Just go on a tour of the mini factory and chat to some of the old guys that were on production plant years ago.
I know lots of newer cars not good as well, but Jag LR cars seem to have more than there fair share of troubles speaking to people that bought new over last few years as well.


----------



## Shiny (Apr 23, 2007)

In the good old days of british car manufacture, Rover/British Leyland in Swindon was at the end of the road where i grew up. Well it still is, but now BMW.

They had massive yards where they used to store the vehicles between assembly and painting. If it rained during the week, the cars were already rusting before they were painted!
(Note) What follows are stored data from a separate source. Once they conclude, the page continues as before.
Lemma start_existing_either_or_witness :
  let mb := mk_mb [(0, 100%Z); (2, 7%Z); (0, DELETE_BLOCK)] in
  (∃ w', start_existing 3%Z mb (Some 9) true lba_list_t_new = Done (true, w')
     ∧ state w' = state_ready
     ∧ in_memory_index w' = Some [DELETE_BLOCK; DELETE_BLOCK; 7%Z]
     ∧ calls w' = [DsLoad true; IndexLoad])
  ∧ (∃ w1 w2, start_existing 3%Z mb (Some 9) false lba_list_t_new = Done (false, w1)
     ∧ deliver ev_load_done w1 = Done (tt, w2)
     ∧ in_memory_index w2 = Some [DELETE_BLOCK; DELETE_BLOCK; 7%Z]
     ∧ calls w2 = [DsLoad false; IndexLoad; OnLbaReady 9]).
Proof.
  intros mb.
  destruct (start_existing_either_or lba_list_t_new 3%Z mb (Some 9) true)
    as [_ H].
  destruct (H eq_refl eq_refl)
    as [(w' & H1 & H2 & H3 & _ & H5 & _)
        (w1 & w2 & G1 & _ & G3 & G4 & _ & G6 & _ & G8 & _)].
  split.
  - exists w'. repeat split; assumption.
  - exists w1, w2. split; [assumption|]. split; [assumption|].
    split; [assumption|]. rewrite G8, G3. reflexivity.
Defined.

(** * What leaves the offset table alone *)

Lemma keeps_index_ret {A} (a : A) : keeps_index (mret a).
Proof. by intros w a' w' [= <- <-]. Qed.

Lemma keeps_index_bind {A B} (m : M A) (f : A → M B) :
  keeps_index m → (∀ a, keeps_index (f a)) → keeps_index (m ≫= f).
Proof.
  intros Hm Hf w b w' (a & w1 & H1 & H2)%bind_Done.
  apply Hm in H1 as (<- & <- & <-). by apply Hf in H2.
Qed.

Lemma keeps_index_gets {A} (f : world → A) : keeps_index (gets f).
Proof. by intros w a' w' [= <- <-]. Qed.

Lemma keeps_index_abort {A} e : keeps_index (abort (A:=A) e).
Proof. by intros w a' w'. Qed.

Lemma keeps_index_modify f :
  (∀ w, in_memory_index (f w) = in_memory_index w ∧ state (f w) = state w
        ∧ loading (f w) = loading w) →
  keeps_index (modify f).
Proof. intros Hf w a' w' [= _ <-]. apply Hf. Qed.

Lemma keeps_index_assertion b : keeps_index (assertion b).
Proof. destruct b; [apply keeps_index_ret|apply keeps_index_abort]. Qed.

Lemma keeps_index_log c : keeps_index (log c).
Proof. apply keeps_index_modify. by intros []. Qed.

Create HintDb keeps discriminated.
#[local] Hint Resolve keeps_index_ret keeps_index_gets keeps_index_abort
  keeps_index_assertion keeps_index_log : keeps.

Ltac keeps_step :=
  lazymatch goal with
  | |- keeps_index (mbind _ _) => apply keeps_index_bind; [|intros ?]
  | |- keeps_index (modify _) => apply keeps_index_modify; intros []; by cbn
  | |- keeps_index (match ?x with _ => _ end) => destruct x
  | |- keeps_index (let r := _ in _) => cbv zeta
  end.

Ltac keeps_go := repeat keeps_step; auto with keeps.

Lemma keeps_index_assert_state s : keeps_index (assert_state s).
Proof. unfold assert_state. keeps_go. Qed.

#[local] Hint Resolve keeps_index_assert_state : keeps.

Lemma keeps_index_ds_add_entry b o : keeps_index (ds_add_entry b o).
Proof. unfold ds_add_entry, with_ds. keeps_go. Qed.

Lemma keeps_index_ds_sync c io : keeps_index (ds_sync c io).
Proof. unfold ds_sync, with_ds. keeps_go. Qed.

Lemma keeps_index_ds_destroy : keeps_index ds_destroy.
Proof. unfold ds_destroy, with_ds. keeps_go. Qed.

Lemma keeps_index_ds_create : keeps_index ds_create.
Proof. unfold ds_create. keeps_go. Qed.

Lemma keeps_index_lock_lock a cb : keeps_index (lock_lock a cb).
Proof. unfold lock_lock. keeps_go. Qed.

Lemma keeps_index_lock_unlock : keeps_index lock_unlock.
Proof. unfold lock_unlock. keeps_go. Qed.

Lemma keeps_index_max_block_id : keeps_index max_block_id.
Proof. unfold max_block_id, with_index. keeps_go. Qed.

Lemma keeps_index_get_block_offset b : keeps_index (get_block_offset b).
Proof. unfold get_block_offset, with_index. keeps_go. Qed.

#[local] Hint Resolve keeps_index_ds_add_entry keeps_index_ds_sync
  keeps_index_ds_destroy keeps_index_ds_create keeps_index_lock_lock
  keeps_index_lock_unlock keeps_index_max_block_id
  keeps_index_get_block_offset : keeps.

Lemma keeps_index_copy_entries n id : keeps_index (gc_fsm_t.copy_entries n id).
Proof.
  revert id. induction n as [|n IH]; intros id; cbn [gc_fsm_t.copy_entries];
    keeps_go.
Qed.

#[local] Hint Resolve keeps_index_copy_entries : keeps.

Lemma keeps_index_do_replace io :
  keeps_index (gc_fsm_t.do_replace_disk_structure io).
Proof.
  unfold gc_fsm_t.do_replace_disk_structure, gc_fsm_t.do_cleanup. keeps_go.
Qed.

#[local] Hint Resolve keeps_index_do_replace : keeps.

Lemma keeps_index_gc io : keeps_index (gc io).
Proof. unfold gc, gc_fsm_t.create. keeps_go. Qed.

Lemma keeps_index_syncer_finish s : keeps_index (lba_syncer_t.finish s).
Proof.
  unfold lba_syncer_t.finish, lba_syncer_t.destroy, lba_syncer_t.callback.
  keeps_go.
Qed.

#[local] Hint Resolve keeps_index_gc keeps_index_syncer_finish : keeps.

Lemma keeps_index_syncer_do_write s io : keeps_index (lba_syncer_t.do_write s io).
Proof. unfold lba_syncer_t.do_write. keeps_go. Qed.

#[local] Hint Resolve keeps_index_syncer_do_write : keeps.

Lemma keeps_index_sync cb r io_gc io : keeps_index (sync cb r io_gc io).
Proof.
  unfold sync, lba_syncer_t.create, lba_syncer_t.run, lba_syncer_t.set_callback,
    lba_syncer_t.do_acquire_lock, lba_syncer_t.callback.
  keeps_go.
Qed.

Lemma keeps_index_deliver_lock_available i io :
  keeps_index (deliver_lock_available i io).
Proof.
  unfold deliver_lock_available, lba_syncer_t.on_lock_available,
    gc_fsm_t.on_lock_available.
  keeps_go.
Qed.

Lemma keeps_index_deliver_sync_done i : keeps_index (deliver_sync_done i).
Proof.
  unfold deliver_sync_done, lba_syncer_t.on_sync_lba, gc_fsm_t.on_sync_lba,
    gc_fsm_t.do_cleanup.
  keeps_go.
Qed.

(** * Compaction *)

Lemma index_entries_from_lt (t : list Z) id :
  id < length t →
  index_entries_from id t
  = (id, in_memory_index_t.get_block_offset t id) :: index_entries_from (S id) t.
Proof.
  intros Hlt. unfold index_entries_from.
  replace (length t - id) with (S (length t - S id)) by lia. done.
Qed.

Lemma index_entries_from_ge (t : list Z) id :
  length t ≤ id → index_entries_from id t = [].
Proof.
  intros Hge. unfold index_entries_from.
  by replace (length t - id) with 0 by lia.
Qed.

(** The copy loop, with enough turns, appends the entry of every id from [id]
    up to [max_block_id()], in order, and changes nothing else. *)
Lemma copy_entries_spec n id fd t g es fl pe lk sy sr nf ng ld cl :
  length t - id ≤ n →
  gc_fsm_t.copy_entries n id
    (mk_world state_ready fd (Some t) (Some (mk_ds g es fl pe)) lk sy sr nf ng ld cl)
  = Done (tt,
      mk_world state_ready fd (Some t)
        (Some (mk_ds g (es ++ index_entries_from id t) fl pe)) lk sy sr nf ng ld
        (cl ++ add_entry_calls g (index_entries_from id t))).
Proof.
  revert id es cl. induction n as [|n IH]; intros id es cl Hn;
    cbn [gc_fsm_t.copy_entries]; unfold max_block_id, get_block_offset,
      in_memory_index_t.max_block_id; mexec;
    destruct (Nat.ltb_spec id (length t)) as [Hlt|Hge]; try lia.
  - rewrite index_entries_from_ge by lia. mexec. cbn. by rewrite !app_nil_r.
  - mexec. mflat. rewrite IH by lia.
    rewrite (index_entries_from_lt t id) by done.
    cbn. by rewrite <- !app_assoc.
  - rewrite index_entries_from_ge by lia. mexec. cbn. by rewrite !app_nil_r.
Qed.
Lemma replace_and_copy_spec fd t d lk sy sr nf ng ld cl :
  replace_and_copy
    (mk_world state_ready fd (Some t) (Some d) lk sy sr nf ng ld cl)
  = Done (tt,
      mk_world state_ready fd (Some t)
        (Some (mk_ds ng (index_entries t) 0 [])) lk sy sr nf (S ng) ld
        (cl ++ [DsDestroy (ds_gen d); DsCreate ng]
            ++ add_entry_calls ng (index_entries t))).
Proof.
  unfold replace_and_copy. mexec. mflat. cbn [from_option]. unfold ds_empty.
  rewrite copy_entries_spec by lia.
  unfold index_entries. cbn. by rewrite <- !app_assoc.
Qed.

Lemma do_replace_split io w :
  gc_fsm_t.do_replace_disk_structure io w
  = (replace_and_copy;; downgrade_and_sync io) w.
Proof.
  unfold gc_fsm_t.do_replace_disk_structure, replace_and_copy, downgrade_and_sync.
  by rewrite !bind_bind.
Qed.

(** C4: a compaction that gets the lock in write mode, at once in the
    constructor or later through [on_lock_available], runs
    [do_replace_disk_structure], which first tells the current disk structure
    to destroy itself and goes on without waiting, then creates an empty one
    and installs it, then appends to it the current table entry (offset or
    tombstone) of every id from [0] up to [max_block_id()], in order; the
    downgrade of the lock starts from there. *)
Theorem compaction_replaces_then_copies io w t d :
  state w = state_ready →
  in_memory_index w = Some t →
  disk_structure w = Some d →
  let g := next_gen w in
  (∃ w1, replace_and_copy w = Done (tt, w1)
     ∧ calls w1 = calls w ++ [DsDestroy (ds_gen d); DsCreate g]
                          ++ add_entry_calls g (index_entries t)
     ∧ disk_structure w1 = Some (mk_ds g (index_entries t) 0 [])
     ∧ in_memory_index w1 = Some t
     ∧ disk_structure_lock w1 = disk_structure_lock w
     ∧ gc_fsm_t.do_replace_disk_structure io w = downgrade_and_sync io w1)
  ∧ (∀ l', rwi_lock_t.lock rwi_write (Some lc_gc) (disk_structure_lock w)
             = (true, l') →
       gc io w = gc_fsm_t.do_replace_disk_structure io
                   (record (LockAcquire rwi_write true)
                      (set_disk_structure_lock l' w)))
  ∧ (∀ i, lk_granted (disk_structure_lock w) !! i = Some (Some lc_gc) →
       deliver (ev_lock_available i io) w
       = gc_fsm_t.do_replace_disk_structure io
           (set_disk_structure_lock
              (mk_lock (lk_readers (disk_structure_lock w))
                       (lk_writer (disk_structure_lock w))
                       (lk_queue (disk_structure_lock w))
                       (delete i (lk_granted (disk_structure_lock w)))) w)).
Proof.
  intros Hst Hidx Hds g. split; [|split].
  - rewrite do_replace_split.
    destruct w as [st fd idx ds lk sy sr nf ng ld cl]; cbn in Hst, Hidx, Hds, g;
      subst.
    eexists. split; [apply replace_and_copy_spec|].
    erewrite bind_Done_eq by apply replace_and_copy_spec.
    cbn [calls disk_structure in_memory_index disk_structure_lock].
    repeat split.
  - intros l' Hl. unfold gc, gc_fsm_t.create, lock_lock.
    mexec. by rewrite Hl.
  - intros i Hi. unfold deliver, deliver_lock_available,
      gc_fsm_t.on_lock_available.
    mexec. by rewrite Hi; mexec.
Qed.

Lemma compaction_replaces_then_copies_witness :
  let w := mk_world state_ready 3%Z (Some [DELETE_BLOCK; 40%Z])
             (Some (mk_ds 0 [(1, 7%Z); (0, 5%Z); (1, 40%Z); (0, DELETE_BLOCK)] 2 []))
             (mk_lock 0 true [] []) ∅ ∅ 0 1 None [] in
  ∃ w1, replace_and_copy w = Done (tt, w1)
    ∧ calls w1 = [DsDestroy 0; DsCreate 1; DsAddEntry 1 0 DELETE_BLOCK;
                  DsAddEntry 1 1 40%Z]
    ∧ disk_structure w1 = Some (mk_ds 1 [(0, DELETE_BLOCK); (1, 40%Z)] 0 []).
Proof.
  intros w.
  destruct (compaction_replaces_then_copies true w [DELETE_BLOCK; 40%Z]
              (mk_ds 0 [(1, 7%Z); (0, 5%Z); (1, 40%Z); (0, DELETE_BLOCK)] 2 [])
              eq_refl eq_refl eq_refl) as [(w1 & H1 & H2 & H3 & _) _].
  exists w1. repeat split; assumption.
Defined.

(** ** The downgrade of the lock *)

(** With only readers waiting, a release by the writer serves them all. *)
Lemma serve_readers q l :
  Forall (λ r, r.1 = rwi_read) q →
  lk_writer l = false →
  rwi_lock_t.serve q l
  = mk_lock (lk_readers l + length q) false [] (lk_granted l ++ q.*2).
Proof.
  revert l. induction q as [|[a cb] q IH]; intros [R W Q G] Hq HW;
    cbn in *; subst.
  - by rewrite Nat.add_0_r, app_nil_r.
  - apply Forall_cons in Hq as [Ha Hq]. cbn in Ha. subst a. cbn.
    rewrite IH by done. cbn. rewrite <- app_assoc. cbn. f_equal. lia.
Qed.

(** With a writer among the waiters, a release leaves the lock either held
    by a writer or with somebody still waiting. *)
Lemma serve_writer_waiting q l :
  Exists (λ r, r.1 = rwi_write) q →
  lk_writer (rwi_lock_t.serve q l) = true ∨ lk_queue (rwi_lock_t.serve q l) ≠ [].
Proof.
  revert l. induction q as [|[a cb] q IH]; intros [R W Q G] Hq.
  - by apply Exists_nil in Hq.
  - cbn. destruct a; cbn.
    + apply Exists_cons in Hq as [Ha|Hq]; [done|].
      destruct W; cbn; [by left|]. by apply IH.
    + destruct W; cbn; [by left|].
      destruct R; cbn; [|by right].
      destruct q as [|[a' cb'] q]; cbn; [by left|].
      destruct a'; cbn; by right.
Qed.

Lemma lock_read_after_serve_fails q l cb :
  Exists (λ r, r.1 = rwi_write) q →
  (rwi_lock_t.lock rwi_read cb (rwi_lock_t.serve q l)).1 = false.
Proof.
  intros Hq. unfold rwi_lock_t.lock, rwi_lock_t.compatible.
  destruct (serve_writer_waiting q l Hq) as [->|Hne]; [done|].
  destruct (lk_queue (rwi_lock_t.serve q l)); [done|].
  cbn. by rewrite andb_false_r.
Qed.

(** C7: after the copy loop the compaction releases the write lock and asks
    for the lock in read mode at once.  While no other compaction waits for
    the lock, the request is granted ([lock] returns [true]) and the flush
    of the new disk structure follows; when one waits, [lock] returns
    [false] and the assertion aborts the process: there is no retry. *)
Theorem downgrade_succeeds_unless_compaction_waits io w t d :
  state w = state_ready →
  in_memory_index w = Some t →
  disk_structure w = Some d →
  lk_writer (disk_structure_lock w) = true →
  let q := lk_queue (disk_structure_lock w) in
  let g := next_gen w in
  (Forall (λ r, r.1 = rwi_read) q →
     ∃ w', gc_fsm_t.do_replace_disk_structure io w = Done (tt, w')
       ∧ calls w' = calls w ++ [DsDestroy (ds_gen d); DsCreate g]
                            ++ add_entry_calls g (index_entries t)
                            ++ [LockRelease; LockAcquire rwi_read true;
                                DsSync g cl_gc io]
                            ++ (if io then [LockRelease] else [])
       ∧ lk_writer (disk_structure_lock w') = false
       ∧ lk_queue (disk_structure_lock w') = [])
  ∧ (Exists (λ r, r.1 = rwi_write) q →
     gc_fsm_t.do_replace_disk_structure io w = Abort AssertionFailure).
Proof.
  intros Hst Hidx Hds HW q g. subst q g. rewrite do_replace_split.
  destruct w as [st fd idx ds [R W Q G] sy sr nf ng ld cl]; cbn in *; subst.
  split; intros HQ; cbn -[replace_and_copy downgrade_and_sync];
    rewrite replace_and_copy_spec; unfold downgrade_and_sync, lock_unlock,
      lock_lock; cbn -[rwi_lock_t.serve rwi_lock_t.lock].
  - rewrite serve_readers by done. cbn.
    destruct io; cbn; eexists; (split; [reflexivity|]); cbn;
      rewrite <- !app_assoc; by repeat split.
  - pose proof (lock_read_after_serve_fails Q (mk_lock R false Q G) None HQ) as E.
    destruct (rwi_lock_t.lock rwi_read None _) as [ok l']. cbn in E. by subst ok.
Qed.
I know a few folk that worked there for many years and, yes, the friday afternoon car did exist! 

Honda pretty much saved Rovers behind in the 80's & 90's with the joint projects too, 200/Ballade, 400/Civic, 600/Accord, 800/Legend etc.


----------



## GleemSpray (Jan 26, 2014)

I started driving in 1979 too and experienced british cars and bikes for many years - they were generally made of good materials, but were unreliable because of multiple small faults in fit and finish.

As a family we ran BL cars and other British for years and it was a complete revalation when my dad bought a Nissan Bluebird around 1980 - fantastic fit, finish and equipment levels by comparison.

Before anyone tries to convince me that I am mistaken, I will put out a small sample of things i/we have personally witnessed and experienced from new british cars:

Austin maxi multiple gearbox problems and suspension failure. 

Rover SD1 chronic rust / terrible switchgear and electrics /random central locking. 

A new Rover Vitesse with so many faults that was rejected with the threat of legal action.

Mote than 1 Mini with subframe problems.

Red Robbo had a lot to answer for.


----------



## Derekh929 (Aug 28, 2011)

GleemSpray said:


> I started driving in 1979 too and experienced british cars and bikes for many years - they were generally made of good materials, but were unreliable because of multiple small faults in fit and finish.
> 
> As a family we ran BL cars and other British for years and it was a complete revalation when my dad bought a Nissan Bluebird around 1980 - fantastic fit, finish and equipment levels by comparison.
> 
> ...


ah yes the Maxi , split windscreen by any chance and overheating? , ours was Rust orange colour:lol:


----------



## andy665 (Nov 1, 2005)

Hondas decision makes sound commercial sense:

1. A plant that has been running under capacity for many years

2. Demand for its products in Europe declining whilst steady or rising elsewhere in the world

3. A Japan / EU trade deal that will see the gradual removal of import tariffs on goods bought n from Japan

If you were a business operating a factory under capacity where that capacity can be taken up by other plants in markets where there is actually demand for your products what would you do?


----------



## SteveTDCi (Feb 8, 2006)

Ah the austin maxi, dad had 3 of them, a sick green colour - which he cleanly removed the boot from by backing out of a garage with a nylon washing line being left out and the boot up, it took it straight off its hinges, still it got taped down and went to Poland the next day and was fixed on its return.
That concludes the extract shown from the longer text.